Da wir schon beim Thema „plausibel“ sind – die Handlung von „Reached“ ist für mich nur gerade so überzeugend. Es gab einige Momente, in denen ich beide Augen fest zudrücken musste, um die logischen Fehler an mir vorbei gleiten zu lassen. Ich bin keine LeserIn, die nach solchen Fauxpas sucht; ich verzeihe sie gern, wenn alles andere stimmt. Doch im Fall dieses Romans musste ich mich schon sehr anstrengen, um die Stimme in mir verstummen zu lassen, die immer wieder laut „UNREALISTISCH!!!“ brüllte. Überhaupt gelang mir das nur, weil ich Xander (und auch Ky) wirklich mag. Xander ist eine tolle Figur; es ist schade, dass er erst so spät zu Wort kommt. Er ist aufopferungsvoll, verantwortungsbewusst, gütig und selbstlos, eben ein richtig guter Kerl. Deswegen fand ich die Art und Weise, wie Ally Condie ihn behandelt, absolut unbegreiflich. Sie bezeichnet ihn im Vorwort als Protagonisten – meiner Empfindung nach ist er das jedoch nicht, weil er im Vergleich zu Cassia und Ky keine gleichberechtigte Stellung einnimmt. Er ist stetig nur das dritte Rad am Fahrrad; leidet im dritten Band mehr als das Power-Pärchen zusammen. So viel Schmerz zu durchleben hat er nicht verdient. Ich hatte den Eindruck, dass Condie ihn nur integrierte, um Cassias Entwicklung zu stützen. Drastisch ausgedrückt ist er das Abfallprodukt der Beziehung zwischen Cassia und Ky. Das ist nicht fair.

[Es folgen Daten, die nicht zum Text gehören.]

(** C2. A reconciliation during which nothing goes wrong settles every event
    directory: no [.pending] is left; a directory that was pending and neither
    complete nor failed becomes failed by crash recovery; one that had been
    settled keeps its verdict; directories that were not pending and every
    other file are as before; and the two counts are the numbers of
    directories of the two kinds. *)
Theorem reconcile_settles `{Listing} w now root :
  reachable w root -> (forall n, is_dir w (child root n) = true -> plain_markers w (child root n)) ->
  exists result w', returns (reconcile now root) w result w' /\
    (forall name, is_dir w (child root name) = true ->
       let d := child root name in
       files w' !! pending d = None /\
       files w' !! completed d = files w !! completed d /\
       (if interrupted w d
        then files w' !! failed d = Some (File (fail_content "crash_recovery" now) (clock w))
        else files w' !! failed d = files w !! failed d)) /\
    (forall q, files w' !! q = files w !! q \/
       exists name leaf, is_dir w (child root name) = true /\ has w (pending (child root name)) = true /\
         q = child (child root name) leaf /\ leaf ∈ [".pending"; ".failed"; ".failed.tmp"]%string) /\
    recoveredFailures result = count_dirs (interrupted w) w root (children w root) /\
    clearedPending result = count_dirs (leftover w) w root (children w root).
Proof.
  intros Hroot Hplain.
  set (names := listing (children w root)).
  assert (Hperm : names ≡ₚ children w root) by apply listing_perm.
  assert (Hnd : NoDup names) by (rewrite Hperm; apply children_NoDup).
  destruct (returns_for_each names (reconcileEntry now root) (reconcile_inv w now root)
    {| recoveredFailures := 0; clearedPending := 0 |} w) as (result & w' & R & Hc & Hf & Hr & Hl).
  - intros done name rest result w1 Hsplit Hinv. apply reconcile_step; [done..| |done].
    rewrite Hsplit in Hnd. apply NoDup_app in Hnd as (_ & Hnd & _). set_solver.
  - split; [done|]. split; [|done]. intros [|? [|??]]; [done..|]. simpl.
    rewrite bool_decide_false by set_solver. done.
  - exists result, w'. split; [|split; [|split; [|split]]].
    + eapply returns_bind; [by apply list_directory_returns, Hroot|exact R].
    + intros name Hd d.
      assert (Hin : name ∈ names).
      { rewrite Hperm. apply elem_of_children. unfold is_dir, child in *.
        destruct (files w !! (name :: root)); [eauto|done]. }
      unfold pending, completed, failed, d. rewrite !Hf, !reconciled_at_done by done.
      unfold reconciled. simpl. rewrite !andb_true_r, !andb_false_r.
      split; [done|]. split; [done|]. by destruct (interrupted w (child root name)).
    + intros q. rewrite Hf. destruct q as [|leaf [|name d]]; [by left..|]. unfold reconciled_at.
      case_bool_decide as Hq; [|by left]. destruct Hq as [-> Hin].
      destruct (is_dir w (child root name)) eqn:Hd; [|by left]. simpl. unfold reconciled.
      destruct (has w (pending (child root name))) eqn:Hp.
      * destruct (String.eqb_spec leaf ".pending") as [->|]; [right; exists name; set_solver|].
        destruct (String.eqb_spec leaf ".failed") as [->|]; [right; exists name; set_solver|].
        destruct (String.eqb_spec leaf ".failed.tmp") as [->|]; [right; exists name; set_solver|].
        rewrite !andb_false_r. by left.
      * left. unfold interrupted. rewrite Hp. simpl.
        destruct (String.eqb_spec leaf ".pending") as [->|]; [|done].
        symmetry. by apply has_false.
    + rewrite Hr. unfold count_dirs. by rewrite Hperm.
    + rewrite Hl. unfold count_dirs. by rewrite Hperm.
Qed.

(** Checking the hypotheses on a given state. *)
Definition marker_names : list string := [".pending"; ".complete"; ".failed"; ".failed.tmp"]%string.

Definition plain_world (w : world) : bool :=
  bool_decide (map_Forall (fun (q : path) n =>
    filename q ∈ marker_names -> n <> Dir /\ n <> Symlink) (files w)).

Lemma plain_world_markers w d : plain_world w = true -> plain_markers w d.
Proof.
  intros Hw%bool_decide_eq_true.
  assert (Hreg : forall leaf, leaf ∈ marker_names -> regular w (leaf :: d)).
  { intros leaf Hl. unfold regular. destruct (files w !! (leaf :: d)) as [[c m| |]|] eqn:E; eauto;
      destruct (Hw _ _ E Hl); done. }
  split; [|split; [|split]]; apply Hreg; set_solver.
Qed.

Fixpoint reachableb (w : world) (p : path) : bool :=
  match p with [] => true | _ :: d => is_dir w p && reachableb w d end.

Lemma reachableb_spec w p : reachableb w p = true -> reachable w p.
Proof.
  induction p as [|n p IH]; intros Hr [|x q] Hq; try done.
  - by apply suffix_nil_inv in Hq.
  - apply andb_prop in Hr as [Hd Hr]. apply suffix_cons_inv in Hq as [->|Hq]; [done|by apply IH].
Qed.

(** One event interrupted by a crash and one that had just been completed. *)
Definition crashed_world : world :=
  {| files := list_to_map
       [(["records"], Dir); (["brake_1_99"; "records"], Dir);
        ([".pending"; "brake_1_99"; "records"], File "event=brake" 1);
        (["door_2_99"; "records"], Dir);
        ([".pending"; "door_2_99"; "records"], File "event=door" 1);
        ([".complete"; "door_2_99"; "records"], File "records=4" 1)]%string;
     clock := 7 |}.

Lemma reconcile_settles_witness :
  exists result w', returns (reconcile 42 ["records"%string]) crashed_world result w' /\
    (forall name, is_dir crashed_world (child ["records"%string] name) = true ->
       let d := child ["records"%string] name in
       files w' !! pending d = None /\
       files w' !! completed d = files crashed_world !! completed d /\
       (if interrupted crashed_world d
        then files w' !! failed d = Some (File (fail_content "crash_recovery" 42) 7)
        else files w' !! failed d = files crashed_world !! failed d)) /\
    (forall q, files w' !! q = files crashed_world !! q \/
       exists name leaf, is_dir crashed_world (child ["records"%string] name) = true /\
         has crashed_world (pending (child ["records"%string] name)) = true /\
         q = child (child ["records"%string] name) leaf /\
         leaf ∈ [".pending"; ".failed"; ".failed.tmp"]%string) /\
    recoveredFailures result =
      count_dirs (interrupted crashed_world) crashed_world ["records"%string]
        (children crashed_world ["records"%string]) /\
    clearedPending result =
      count_dirs (leftover crashed_world) crashed_world ["records"%string]
        (children crashed_world ["records"%string]).
Proof.
  apply (reconcile_settles crashed_world 42 ["records"%string]).
  - apply reachableb_spec. vm_compute. reflexivity.
  - intros n _. apply plain_world_markers. vm_compute. reflexivity.
Defined.

(** [complete] without faults. *)
Lemma complete_event_returns w d count :
  reachable w d -> regular w (pending d) -> regular w (completed d) ->
  regular w (scratch (completed d)) -> regular w (failed d) ->
  exists w', returns (complete_event d count) w true w' /\ clock w' = clock w /\
    forall q, files w' !! q =
      if decide (q = completed d) then Some (File (complete_content count) (clock w))
      else if decide (q = pending d \/ q = failed d \/ q = scratch (completed d)) then None
      else files w !! q.
Proof.
  intros Hr Hp Hc Hs Hf. unfold complete_event.
  destruct (writeAtomically_returns w (completed d) (complete_content count)) as (w1 & R1 & C1 & F1);
    [done..|].
  destruct (remove_regular w1 (pending d)) as (w2 & R2 & C2 & F2).
  { eapply regular_same; [|exact Hp]. by rewrite F1. }
  destruct (remove_regular w2 (failed d)) as (w3 & R3 & C3 & F3).
  { eapply regular_same; [|exact Hf]. by rewrite F2, F1. }
  exists w3. split; [|split; [congruence|]].
  - eapply returns_bind; [exact R1|]. simpl. eapply returns_bind; [exact R2|].
    eapply returns_bind; [exact R3|reflexivity].
  - intros q. rewrite F3, F2, F1. unfold failed, pending, completed, child in *.
    repeat case_decide; naive_solver.
Qed.
Definition readFileBytes (w : world) (file : path) : option string :=
  match read_text w file with
  | None => None
  | Some content => if byte_size content >? kMaxRecordBytes then None else Some content
  end.

(** ** Zstandard *)

Inductive FrameSize := SizeError | SizeUnknown | SizeKnown (n : Z).

(** The calls of the library; the right side of a sum is its error.
    [ZSTD_decompress] is given the capacity of the destination, and [ZSTD_decompressStream], which answers its result (zero at
    the end of a frame), the bytes produced and the number consumed. *)
Class Zstd := {
  ZSTD_getFrameContentSize : string -> FrameSize;
  ZSTD_decompress : Z -> string -> string + string;
  DStream : Type;
  ZSTD_initDStream : option DStream;
  ZSTD_decompressStream : DStream -> nat -> string -> (Z * string * nat * DStream) + string
}.

Definition chunk_size : nat := Z.to_nat (2 ^ 16).

(** The streaming loop: what is left of the input and what was produced. *)
Fixpoint decompressStream `{Zstd} (fuel : nat) (stream : DStream) (input out : string)
    : res (string + string) :=
  match fuel with
  | O => Err OutOfFuel
  | S fuel' =>
      match ZSTD_decompressStream stream chunk_size input with
      | inr error => Ok (inr error)
      | inl (result, produced, consumed, stream') =>
          let input' := String.substring consumed (String.length input - consumed) input in
          if byte_size produced >? kMaxRecordBytes - byte_size out then
            Ok (inr "decompressed record exceeds safety limit"%string)
          else
            let out' := out +:+ produced in
            if result =? 0 then Ok (inl out')
            else if String.eqb input' "" && String.eqb produced "" then
              Ok (inr "truncated zstd frame"%string)
            else decompressStream fuel' stream' input' out'
      end
  end.

(** The decompressed bytes, or the error text. *)
Definition decompressZstd `{Zstd} (fuel : nat) (data : string) : res (string + string) :=
  match ZSTD_getFrameContentSize data with
  | SizeKnown contentSize =>
      if contentSize >? kMaxRecordBytes then
        Ok (inr "decompressed record exceeds safety limit"%string)
      else
        match ZSTD_decompress contentSize data with
        | inr error => Ok (inr error)
        | inl decoded => Ok (inl decoded)
        end
  | _ =>
      match ZSTD_initDStream with
      | None => Ok (inr "cannot create zstd decompressor"%string)
      | Some stream => decompressStream fuel stream data ""
      end
  end.

Definition loadRecordBytes `{Zstd} (fuel : nat) (w : world) (directory : path) (entry : ManifestEntry)
    : res (string + string) :=
  if negb (safeRelativePath (me_file entry)) then
    Ok (inr ("unsafe record path: " +:+ me_file entry))
  else
    match readFileBytes w (resolve directory (me_file entry)) with
    | None => Ok (inr ("cannot read " +:+ me_file entry))
    | Some fileBytes =>
        if String.eqb (me_encoding entry) "zstd" then decompressZstd fuel fileBytes
        else Ok (inl fileBytes)
    end.

(** ** Checksums *)

(** [EVP_sha256] over a whole file: the raw digest. *)
Class Sha256 := { sha256 : string -> string }.

Definition hex_digit (n : N) : ascii :=
  if (n <? 10)%N then ascii_of_N (48 + n) else ascii_of_N (87 + n).

Fixpoint to_hex (digest : string) : string :=
  match digest with
  | EmptyString => EmptyString
  | String c rest =>
      String (hex_digit (code c / 16)) (String (hex_digit (code c mod 16)) (to_hex rest))
  end.

Definition sha256File `{Sha256} (w : world) (file : path) : option string :=
  (fun content => to_hex (sha256 content)) <$> read_text w file.

(** [path.extension() == ".tmp"]: what follows the last dot, which is not the
    first character of the name. *)
Fixpoint last_dot (name : string) : option string :=
  match name with
  | EmptyString => None
  | String c rest =>
      match last_dot rest with
      | Some e => Some e
      | None => if Ascii.eqb c "." then Some (String c rest) else None
      end
  end.

Definition extension (name : string) : string :=
  match name with
  | EmptyString => EmptyString
  | String _ rest => if String.eqb name ".." then EmptyString else default EmptyString (last_dot rest)
  end.

(** The files a checksum manifest is about. *)
Definition checksummed (name : string) : bool :=
  negb (String.eqb name "manifest.sha256") &&
  (match str_front name with Some c => negb (Ascii.eqb c ".") | None => true end) &&
  negb (String.eqb (extension name) ".tmp").

Fixpoint strip_prefix (d p : path) : option path :=
  if decide (p = d) then Some []
  else match p with [] => None | name :: p' => cons name <$> strip_prefix d p' end.

Definition generic_string (relative : path) : string :=
  match rev relative with
  | [] => EmptyString
  | name :: rest => foldl (fun s part => s +:+ String "/" part) name rest
  end.

(** The regular files a recursive traversal of the directory finds, links not
    followed, that are to be listed: their relative names. *)
Definition checksum_files (w : world) (directory : path) : list path :=
  omap (fun e : path * node =>
    match e.2 with
    | File _ _ =>
        if checksummed (filename e.1) && negb (bool_decide (e.1 = directory)) then strip_prefix directory e.1
        else None
    | _ => None
    end) (map_to_list (files w)).

(** [line.find("  ")] with the two [substr]. *)
Fixpoint cut_double (s : string) : option (string * string) :=
  match s with
  | String " " (String " " rest) => Some (EmptyString, rest)
  | String c rest => (fun p => (String c p.1, p.2)) <$> cut_double rest
  | EmptyString => None
  end.

Definition hex_char (c : ascii) : bool := has_char c "0123456789abcdef".

Definition sha_line (lineNumber : Z) : string := "manifest.sha256 line " +:+ to_string lineNumber.

(** One line of [manifest.sha256]: [expected] and [problems]. *)
Definition checksumLine (lineNumber : Z) (line : string)
    (acc : gmap string string * list string) : gmap string string * list string :=
  let '(expected, problems) := acc in
  let malformed := (expected, problems ++ [sha_line lineNumber +:+ ": malformed entry"]) in
  match cut_double line with
  | None => malformed
  | Some (digest, relative) =>
      if negb (String.length digest =? 64)%nat || String.eqb relative "" then malformed
      else if str_all hex_char digest && safeRelativePath relative &&
              bool_decide (expected !! relative = None)
      then (<[relative := digest]> expected, problems)
      else (expected, problems ++ [sha_line lineNumber +:+ ": invalid path or digest"])
  end.

Fixpoint checksumLines (lineNumber : Z) (rows : list string)
    (acc : gmap string string * list string) : gmap string string * list string :=
  match rows with
  | [] => acc
  | line :: rest => checksumLines (lineNumber + 1) rest (checksumLine lineNumber line acc)
  end.

Lemma strip_prefix_app d r : strip_prefix d (r ++ d) = Some r.
Proof.
  induction r as [|n r IH]; simpl.
  - destruct d as [|x d]; [done|]. simpl. by rewrite decide_True.
  - rewrite decide_False by (intros Heq; apply (f_equal length) in Heq; simpl in Heq;
      rewrite length_app in Heq; lia). by rewrite IH.
Qed.

Lemma strip_prefix_Some d p r : strip_prefix d p = Some r <-> p = r ++ d.
Proof.
  split; [|intros ->; apply strip_prefix_app].
  revert r. induction p as [|n p IH]; intros r; simpl; case_decide as E; simplify_eq; try done.
  - by intros [= <-].
  - by intros [= <-].
  - destruct (strip_prefix d p) as [r'|]; [|done]. intros [= <-]. simpl. by rewrite (IH r').
Qed.

(** The listed files of a directory are its regular descendants. *)
Lemma elem_of_checksum_files w directory r :
  r ∈ checksum_files w directory <->
    r <> [] /\ (exists c m, files w !! (r ++ directory) = Some (File c m)) /\
    checksummed (filename r) = true.
Proof.
  unfold checksum_files. rewrite list_elem_of_omap. split.
  - intros ([q n] & Hin%elem_of_map_to_list & Hr). simpl in Hr. destruct n as [c m| |]; try done.
    destruct (checksummed (filename q)) eqn:Ec; [|done]. case_bool_decide as Hq; [done|]. simpl in Hr.
    apply strip_prefix_Some in Hr as ->. destruct r as [|x r]; [done|]. eauto.
  - intros (Hr & (c & m & Hf) & Hc). exists (r ++ directory, File c m).
    split; [by apply elem_of_map_to_list|]. simpl.
    replace (filename (r ++ directory)) with (filename r) by (by destruct r).
    rewrite Hc, bool_decide_false, strip_prefix_app; [done|].
    intros Heq. apply (f_equal length) in Heq. rewrite length_app in Heq. destruct r; simpl in *; [done|lia].
Qed.

Lemma checksum_files_NoDup w directory : NoDup (checksum_files w directory).
Proof.
  apply NoDup_omap_keys; [apply NoDup_fst_map_to_list|].
  intros [q [c m| |]] [q' [c' m'| |]] r; simpl; try done.
  destruct (checksummed (filename q) && _), (checksummed (filename q') && _); try done.
  by intros ->%strip_prefix_Some ->%strip_prefix_Some.
Qed.

(** Paths whose status cannot be told, for want of permission or because they are
    too long; [exists] without an error code throws there. *)
Class StatusQuery := { status_fails : path -> bool }.

(** [rclcpp::Time(stamp).nanoseconds()]; the constructor throws on negative seconds. *)
Definition header_nanoseconds (stamp : Z) : res Z := if stamp <? 0 then Err Exception else Ok stamp.

Section verification.
Context `{Sha256} `{Zstd} `{StatusQuery}.
(** The traversal orders of the hash containers. *)
Context (map_order : gmap string string -> list (string * string)).
Context (set_order : gset string -> list string).
Lemma fail_settles allowed count d reason now w :
  undecided w d ->
  wp (_ ← fail_event d reason now; mret tt) (fun _ => verdict allowed count d)
    (verdict allowed count d) (verdict allowed count d) w.
Proof.
  intros (Hp & Hc & Hf). apply wp_bind. eapply wp_mono; [..|apply fail_event_wp]; [|done|].
  - intros okb w' [Hm _]. apply wp_ret. by eapply fail_verdict.
  - intros w' Hm. by eapply fail_verdict.
Qed.

Lemma settle_wp d now progress w :
  undecided w d ->
  let allowed := negb (progress_failed progress) && negb (persistedRecords progress =? 0) in
  let V := verdict allowed (persistedRecords progress) d in
  wp (settle d now progress) (fun _ => V) V V w.
Proof.
  intros Hu allowed V.
  assert (Hal : allowed = negb (progress_failed progress) && negb (persistedRecords progress =? 0)) by done.
  clearbody allowed. unfold settle.
  destruct (progress_failed progress) eqn:Ef; simpl.
  { rewrite Ef. apply wp_bind, wp_ret. simpl. rewrite Ef. by apply fail_settles. }
  destruct (Z.eqb_spec (persistedRecords progress) 0) as [E0|E0]; simpl.
  { apply wp_bind, wp_ret. simpl. by apply fail_settles. }
  rewrite Ef. apply wp_bind. eapply wp_mono; [..|apply writeChecksumManifest_wp].
  2,3: intros w' Ht; eapply undecided_verdict, undecided_touches; [done|exact Ht|done].
  intros checked w1 Ht. pose proof (undecided_touches d w w1 _ eq_refl Ht Hu) as Hu1.
  destruct checked; simpl; [rewrite Ef|by apply fail_settles].
  simpl in Hal. subst allowed.
  destruct Hu1 as (Hp & Hc & Hf). apply wp_bind.
  eapply wp_mono; [..|apply complete_event_wp]; [|done|].
  - intros [] w2 [Hm Hb]; simpl; [apply wp_ret; by eapply complete_verdict|].
    destruct Hb as (Hbc & Hbp & Hbf). apply fail_settles.
    split; [by rewrite (has_same _ _ _ Hbp)|]. split; [|by rewrite (has_same _ _ _ Hbf)].
    destruct Hbc as [E|E]; [by rewrite (has_same _ _ _ E)|by apply has_none].
  - intros w2 Hm. by eapply complete_verdict.
Qed.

Darüber hinaus spielt sich „Reached“ in einem ziemlich engen Rahmen ab, womit Ally Condie meiner Meinung nach reichlich Potential verschenkte. Alles außerhalb des Gebiets der Society und ihrer Peripherie ist und bleibt ein weißer Fleck. Ihre Dystopie ist für mich dementsprechend unvollständig.

So, das war also die „Matched“ – Trilogie. Es war keine Zeitverschwendung, aber es gibt eindeutig bessere Dystopie – Mehrteiler auf dem Markt. Was als interessante Idee begann, driftete für mich im Verlauf der Geschichte kontinuierlich ins Unlogische und Unrealistische ab. Mir ist „Matched“ nicht bodenständig genug. Das Finale „Reached“ erhält von mir drei Sterne, allerdings nur, weil ich Xander und Ky gern habe.
Ich denke, diese Trilogie ist etwas für LeserInnen, die es gefühlsbetont und emotional mögen. Ich kann nicht abstreiten, dass sie romantisch ist, meine Prioritäten liegen jedoch an anderer Stelle.